*** Input data

Lemma step_settledDown e st :
  settledDown st ->
  settledDown (step fn isUndefined concurrency items options e st).
Proof.
  intros Hsd. unfold step. apply tryReturn_settledDown. destruct e as [|w i].
  - now rewrite scaler_idle.
  - destruct (returned st) as [m|] eqn:Hret.
    + destruct (sd_returned Hsd Hret) as [Hall _].
      now rewrite settle_idle.
    + now apply settle_settledDown.
Qed.

Lemma work_settledDown schedule :
  settledDown (work fn isUndefined stringify concurrency items options schedule).
Proof.
  unfold work. generalize start_settledDown.
  generalize (start isUndefined stringify concurrency items options).
  induction schedule as [|e schedule IH]; intros st Hsd; simpl; auto.
  apply IH. now apply step_settledDown.
Qed.

(** When the ceiling does not exceed the floor (in particular for a
    fixed concurrency) and the floor is at least one, every run that
    comes to rest has resolved with [completed] and [failed] equal to the
    numbers of items for which [fn] fulfils and rejects,
    [currentConcurrency = 0], and one [onError] call per failure. *)
Lemma flat_pool_accounts schedule :
  let st := work fn isUndefined stringify concurrency items options schedule in
  quiescent st = true ->
  returned st
  = Some {| completed := okCount items; failed := badCount items;
            total := nTotal items; currentConcurrency := 0 |}
  /\ Z.of_nat (List.length (errors st)) = badCount items
  /\ pending st = [].
Proof.
  intros st Hq. pose proof (work_settledDown schedule) as Hsd. fold st in Hsd.
  unfold quiescent in Hq. apply andb_true_iff in Hq as [Hall Hret].
  destruct (returned st) as [m|] eqn:Hm; [|discriminate].
  destruct (sd_returned Hsd Hm) as [_ ->].
  destruct Hsd as [[Hrun Hfloor Hok Hbad Herr Hund Hlen] Hbusy _ _ _].
  destruct (allFinished_idle _ Hall) as [Hidle Hnone].
  rewrite Hnone in *. rewrite Hidle in Hrun.
  destruct Hbusy as [Hp|Hp]; [|lia].
  rewrite Hp in *. revert Hok Hbad. tally. intros Hok Hbad.
  repeat split; auto; try lia.
  do 2 f_equal; lia.
Qed.

End Flat.

(** A fixed pool of two workers over the ten items comes to rest with
    the full count. *)
Example fixed_pool_run :
  let st := work threeFail neverUndefined outcomeKey (Fixed 2) tenItems None
              (concat (repeat [Settle 0 0; Settle 1 0] 5)) in
  quiescent st = true
  /\ returned st
     = Some {| completed := 7; failed := 3; total := 10; currentConcurrency := 0 |}.
Proof. vm_compute. split; reflexivity. Qed.

(** *** Pools that scale up *)

(** C7. A run over ten items of which exactly three fail need not report
    [completed = 7] and [failed = 3]: with [concurrency = {min: 1, max: 4}]
    and an [fn] slower than the scaling interval, the workers spawned by
    the interval are not among the promises that [Promise.all] waits for,
    and [work] resolves as soon as the single initial worker retires, with
    [completed = 6], [failed = 2] and two [onError] calls, while a spawned
    worker is still running and one item is still pending.  The remaining
    items are processed after [work] has returned. *)
Theorem scaled_pool_returns_early :
  let run := work threeFail neverUndefined outcomeKey (Range 1 4) tenItems None in
  let st := run slowSchedule in
  let st' := run (slowSchedule ++ slowRest) in
  List.length tenItems = 10%nat
  /\ List.length (filter (fun i => isRejected (threeFail i)) tenItems) = 3%nat
  /\ returned st
     = Some {| completed := 6; failed := 2; total := 10; currentConcurrency := 1 |}
  /\ errors st = [("boom"%string, 9%nat); ("boom"%string, 5%nat)]
  /\ workers st = [Finished; Finished; Awaiting [1%nat]; Finished]
  /\ pending st = [0%nat]
  /\ quiescent st' = true
  /\ (nCompleted st', nFailed st', activeWorkers st') = (7, 3, 0)
  /\ returned st' = returned st.
Proof. vm_compute. repeat split. Qed.

(** C10. [currentConcurrency] is not always 0: with
    [concurrency = {min: 1, max: 2}] and three items, the interval spawns
    a second worker while the first item is in flight; when that item
    settles the initial worker retires (two workers for one pending item)
    and [work] resolves with [currentConcurrency = 1], the spawned worker
    being still active. *)
Theorem returned_concurrency_not_zero :
  let st := work neverFail neverUndefined outcomeKey (Range 1 2) threeItems None tickFirst in
  returned st
  = Some {| completed := 1; failed := 0; total := 3; currentConcurrency := 1 |}
  /\ workers st = [Finished; Awaiting [1%nat]]
  /\ activeWorkers st = 1
  /\ pending st = [0%nat].
Proof. vm_compute. repeat split. Qed.

End PoolFacts.

(* ================================================================== *)
(** * Further properties of the cache, the queue and the pool *)
(* ================================================================== *)

(** ** Laws of the LRU cache *)

Module LruLaws.
Import Lru JsMapFacts JsMapLaws LruFacts.
Local Open Scope Z_scope.

Section Laws.
Context {T : Type}.
Variable opts : CacheOpts T.
Implicit Types (st : state T) (k key : string) (m : JsMap.t (CacheEntry T)).

(** X3. A [set] that returns has stored the value: [peek] returns it,
    the cache holds at least one entry (also when [maxEntries] is 0), and
    a [get] at any time within the TTL of the insertion returns it. *)
Theorem set_then_get fuel key v ts ti st st' :
  set opts fuel key v ts ti st = Some st' ->
  peek key st' = Some v
  /\ (1 <= size st')%nat
  /\ forall now, gtb_num (now - ti) (ttlMs opts) = false ->
       fst (get opts key now st') = Some v.
Proof.
  unfold set. destruct (evictToMakeRoomFor opts fuel v ts _) as [st2|];
    [|discriminate].
  intros [= <-]. unfold peek, size, get. cbn [cache].
  rewrite get_set_same, size_set. cbn. split; [reflexivity|]. split.
  - destruct (JsMap.get key (cache st2)) eqn:E; [|lia].
    destruct (cache st2); [discriminate|simpl; lia].
  - intros now Hnow. unfold expired. cbn. now rewrite Hnow.
Qed.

******

Task instructions - Working from the records above, tally the lines that contain "intros" and give only the total.

Reply - 6